В этот миг он закатил глаза, глядя куда-то ей за спину, и она поняла, чего не сумела заметить на дорожке. Все грязные следы, ведущие в ее сторону, еще тогда начали замерзать, на них сверкала ледяная корка, поскольку то, что заставило собаку бежать, прошло через лес. Голиаф оскалился и зарычал, словно бившая его дрожь обрела звук, и понесся в сторону вересковых пустошей, волоча за собой Эдну.

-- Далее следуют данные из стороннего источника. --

(* ===== verification/Admission.v ===== *)
(** * Host admission ([host_admission.py])

    Whether a vector of candidates may start on this host: the scan of the board
    for live attempts, the family cap, and the seven clauses over two telemetry
    snapshots.  Numbers have the types [HostSnapshot] declares: Python integers
    and binary64 floats, with every rounding of the code.  The digest of the
    snapshots and the interpolated parts of a reason are not kept; the command
    that takes a snapshot and the packet parser are arguments. *)
From S2P Require Import Prelude Regex Sha256 Json Posix Binary64 PyText PyTime ProcessTruth.
From Stdlib Require Import SpecFloat.

#[local] Open Scope Z_scope.

(** ** Float arithmetic of the clauses *)

(** The literal [p/q], correctly rounded. *)
Definition float_ratio (p q : Z) : float := float_div (float_lit p) (float_lit q).

Definition GIB : Z := 1024 ^ 3.
Definition MIN_SAMPLE_INTERVAL : float := float_lit 2.
Definition MAX_SAMPLE_INTERVAL : float := float_lit 5.
Definition MAX_SAMPLE_AGE : float := float_lit 10.
Definition SWAP_RATE_LIMITS : float * float := (float_lit 64, float_lit 32).
Definition FAMILY_TARGET : Z := 4.
Definition LANE_FAMILY : list (string * string) :=
  [("claude", "anthropic"); ("codex", "openai"); ("gpt-codex", "openai"); ("gemini", "google"); ("grok", "xai")].

Record WorkloadPolicy := {
  p95_rss_bytes : Z;
  reserve_bytes : Z;
  pressure_floor_percent : float;
  expected_processes : Z;
  calibrated : bool
}.

Definition WORKLOAD_POLICIES : list (string * WorkloadPolicy) :=
  [("cpu-light", {| p95_rss_bytes := 512 * 1024 ^ 2; reserve_bytes := GIB; pressure_floor_percent := float_lit 15;
                    expected_processes := 16; calibrated := true |});
   ("repo-build-test", {| p95_rss_bytes := GIB; reserve_bytes := 2 * GIB; pressure_floor_percent := float_lit 20;
                          expected_processes := 64; calibrated := true |});
   ("browser-media", {| p95_rss_bytes := GIB; reserve_bytes := 2 * GIB; pressure_floor_percent := float_lit 25;
                        expected_processes := 128; calibrated := true |});
   ("security-untrusted", {| p95_rss_bytes := 3 * GIB; reserve_bytes := 4 * GIB; pressure_floor_percent := float_lit 30;
                             expected_processes := 128; calibrated := false |})].

Record Candidate := {
  task_id : string;
  lane : string;
  workload_class : string;
  packet_path : string;
  packet_sha256 : string
}.

Record LiveAttempt := { live_task_id : string; live_lane : string; live_workload_class : string }.

Record HostSnapshot := {
  captured_at : float;
  physical_bytes : Z;
  resident_bytes : Z;
  pressure_free_percent : float;
  pressure_level : string;
  swap_total_bytes : Z;
  swap_free_bytes : Z;
  swapins : Z;
  pageouts : Z;
  swapouts : Z;
  compressions : Z;
  load_average_1m : float;
  runnable_processes : Z;
  free_disk_bytes : Z;
  process_count : Z;
  pid_limit : Z
}.

Record AdmissionDecision := {
  admitted : bool;
  failed_clauses : list Z;
  reasons : list string;
  candidate_vector_sha256 : string;
  clearable : bool
}.

Definition action (d : AdmissionDecision) : string :=
  if admitted d then "admit" else if clearable d then "queue" else "refuse".

(** [failed] lists the failed clauses in the order of their numbers. *)
Definition _decision (failed : list (Z * string)) (clearable : bool) : AdmissionDecision :=
  {| admitted := bool_decide (failed = []); failed_clauses := failed.*1;
     reasons := map (λ f, "clause-" +:+ str_of_int f.1 +:+ ": " +:+ f.2) failed;
     candidate_vector_sha256 := ""; clearable := clearable |}.

(** ** Telemetry *)

(** [math.isfinite(float(value)) and value >= 0], of an integer and of a float;
    [float(value)] of a huge integer raises. *)
Definition int_valid (z : Z) : res bool := _ ← float_of_int z; Ok (0 <=? z).
Definition float_valid (x : float) : bool := isfinite x && float_geb x (float_lit 0).

Definition PRESSURE_NAMES : list string := ["normal"; "warn"; "critical"; "unknown"].

(** [any(...)] over the numbers in their order: [false] at the first bad one. *)
Fixpoint all_valid (values : list (Z + float)) : res bool :=
  match values with
  | [] => Ok true
  | inl z :: values => ok ← int_valid z; if ok : bool then all_valid values else Ok false
  | inr x :: values => if float_valid x then all_valid values else Ok false
  end.

Definition _snapshot_schema_valid (s : HostSnapshot) : res bool :=
  ok ← all_valid
    [inr (captured_at s); inl (physical_bytes s); inl (resident_bytes s); inr (pressure_free_percent s);
     inl (swap_total_bytes s); inl (swap_free_bytes s); inl (swapins s); inl (pageouts s); inl (swapouts s);
     inl (compressions s); inr (load_average_1m s); inl (runnable_processes s); inl (free_disk_bytes s);
     inl (process_count s); inl (pid_limit s)];
  Ok ((ok : bool) && bool_decide (pressure_level s ∈ PRESSURE_NAMES) && (0 <? physical_bytes s) &&
      (swap_free_bytes s <=? swap_total_bytes s) &&
      (float_geb (pressure_free_percent s) (float_lit 0) && float_leb (pressure_free_percent s) (float_lit 100)) &&
      (0 <? pid_limit s)).

(** ** The vector *)

Variant Item := ItemLive (a : LiveAttempt) | ItemCandidate (c : Candidate).

Definition item_lane (i : Item) : string := match i with ItemLive a => live_lane a | ItemCandidate c => lane c end.
Definition item_class (i : Item) : string :=
  match i with ItemLive a => live_workload_class a | ItemCandidate c => workload_class c end.
Definition item_valid (i : Item) : bool :=
  match i with
  | ItemLive a => fullmatch IDENTIFIER (live_task_id a)
  | ItemCandidate c => fullmatch IDENTIFIER (task_id c) && fullmatch SHA256 (packet_sha256 c)
  end.
Definition is_live (i : Item) : bool := match i with ItemLive _ => true | ItemCandidate _ => false end.

Definition count_family (name : string) (counts : list (string * Z)) : Z := default 0 (dict_get name counts).

(** The loop over the live attempts, then the candidates: the counts by family and
    the candidates' policies, or the decision of an invalid authority. *)
Fixpoint count_items (items : list Item) (counts : list (string * Z)) (policies : list WorkloadPolicy) :
    AdmissionDecision + (list (string * Z) * list WorkloadPolicy) :=
  match items with
  | [] => inr (counts, policies)
  | i :: items =>
      match dict_get (item_lane i) LANE_FAMILY, dict_get (item_class i) WORKLOAD_POLICIES with
      | Some family, Some policy =>
          if item_valid i then
            count_items items (dict_set family (count_family family counts + 1) counts)
              (if is_live i then policies else policies ++ [policy])
          else inl (_decision [(1, "candidate or live-attempt authority is invalid")] (is_live i))
      | _, policy =>
          inl (_decision [(match policy with None => 4 | Some _ => 1 end,
                           "candidate or live-attempt authority is invalid")] (is_live i))
      end
  end.

Definition candidate_family (c : Candidate) : string := default "" (dict_get (lane c) LANE_FAMILY).
Definition families_of (candidates : list Candidate) : list string := map candidate_family candidates.
Definition occurrences (name : string) (l : list string) : Z := Z.of_nat (length (List.filter (λ n, bool_decide (n = name)) l)).

(** The families over the cap, sorted. *)
Definition over_cap (counts : list (string * Z)) : list string :=
  sort_strings (List.filter (λ name, FAMILY_TARGET <? count_family name counts) counts.*1).

Definition sum_Z (l : list Z) : Z := fold_right Z.add 0 l.
Definition max_Z (l : list Z) : Z := match l with [] => 0 | x :: l => fold_left Z.max l x end.
Definition float_max (x y : float) : float := if float_gtb y x then y else x.
Definition max_float (l : list float) : float := match l with [] => float_lit 0 | x :: l => fold_left float_max l x end.

(** [projected] of clause 4. *)
Definition projected_bytes (s : HostSnapshot) (policies : list WorkloadPolicy) : Z :=
  float_trunc (float_mul (float_lit (physical_bytes s))
                 (float_sub (float_lit 1) (float_div (pressure_free_percent s) (float_lit 100)))) +
  sum_Z (map (λ p, float_trunc (float_mul (float_lit (p95_rss_bytes p)) (float_ratio 125 100))) policies) +
  max_Z (map reserve_bytes policies).

(** The clauses a pair of sound snapshots fails, at the time [now]. *)
Definition failed_telemetry (cpu_count : Z) (policies : list WorkloadPolicy) (first second : HostSnapshot) (now : float) :
    list (Z * string) :=
  let interval := float_sub (captured_at second) (captured_at first) in
  let age := float_sub now (captured_at second) in
  let fresh := float_geb age (float_lit 0) && float_leb age MAX_SAMPLE_AGE in
  let deltas := (swapins second - swapins first, swapouts second - swapouts first) in
  let rate delta := if float_gtb interval (float_lit 0) then float_div (float_lit delta) interval else float_lit 0 in
  let selected_reserve := max_Z (map reserve_bytes policies) in
  let pressure_budget := float_trunc (float_mul (float_lit (physical_bytes second)) (float_ratio 85 100)) in
  let process_ceiling := float_trunc (float_mul (float_lit (pid_limit second)) (float_ratio 80 100)) in
  let clause (failed : bool) number text := if failed then [(number, text)] else [] in
  clause (negb fresh || negb (float_geb interval MIN_SAMPLE_INTERVAL && float_leb interval MAX_SAMPLE_INTERVAL))
    2 "telemetry is missing, stale, or outside the 2-5 second interval" ++
  clause ((Z.min deltas.1 deltas.2 <? 0) || float_gtb (rate deltas.1) SWAP_RATE_LIMITS.1 ||
          float_gtb (rate deltas.2) SWAP_RATE_LIMITS.2)
    3 (if Z.min deltas.1 deltas.2 <? 0 then "swap counters regressed" else "swap rates exceed 64/32 pages/s") ++
  clause (negb (forallb calibrated policies) || (pressure_budget <? projected_bytes second policies))
    4 "workload is uncalibrated or projected resident use exceeds budget" ++
  clause (bool_decide (py_lower (pressure_level second) = "critical") ||
          float_gtb (max_float (map pressure_floor_percent policies)) (pressure_free_percent second))
    6 "memory pressure is critical or below the class threshold" ++
  clause ((free_disk_bytes second <? selected_reserve + GIB) ||
          (process_ceiling <=? process_count second + sum_Z (map expected_processes policies)) ||
          float_gtb (load_average_1m second) (float_max (float_mul (float_lit cpu_count) (float_lit 2)) (float_lit 4)) ||
          (Z.max (cpu_count * 4) 16 <? runnable_processes second))
    7 "disk, PID, load, or runnable-process limit failed".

Она старалась удержаться на ногах и не отставать – альтернатива была слишком жуткой, чтобы хотя бы задуматься о ней. Вот только мир вокруг побелел, не давая разглядеть дорогу, или же виноваты были ее глаза, а лицо так онемело, словно на него натянули несколько ледяных масок. Она бежала вслепую, цепляясь за поводок, стараясь набрать воздуха в грудь, чтобы уговорить Голиафа притормозить и дать ей оглядеться. А потом она упала, распластавшись по земле, и ехать по сосновым иголкам оказалось так больно, что рука разжалась, выпустив поводок. Она слышала, как пес вырвался из леса, а потом на нее навалилась тишина. Лед сковал тело, и ей показалось, что она уже умерла и окоченела. У нее не осталось слов, чтобы защититься от присутствия, которое спустилось к ней, присутствия настолько холодного, обширного и голодного, что, пусть не видя, но сознавая его, она перестала дышать.

Глава двадцать седьмая

Бен, похоже, твердо решил блеснуть в Лидсе. Не успело их семейство пробыть в книжном магазине и двух минут, а он уже очаровал весь персонал, похвалив их за выставленного в витрине «Мальчика, который поймал снежинки», один экземпляр которого как будто покрывала корочка льда из серебристых блесток. После чего щедро одаренная подбородками хозяйка магазина и две ее помощницы, одетые в такие же комбинезоны, как она, отчего казались ее уменьшенными копиями, не знали, чем еще угодить Стерлингам: они тревогой спрашивали, достаточно ли удобны стулья у стола, где предполагалось подписывать книжки, приносили им и Маргарет с Джонни напитки, следили, чтобы все входившие в магазин узнавали о предстоящей раздаче автографов – даже низенький мужчина с покрасневшими глазами, который изо всех сил старался оставаться незамеченным, пока, стоя на цыпочках, тянулся к полке с эротикой. Когда начали подходить посетители, Бен разошелся еще сильнее.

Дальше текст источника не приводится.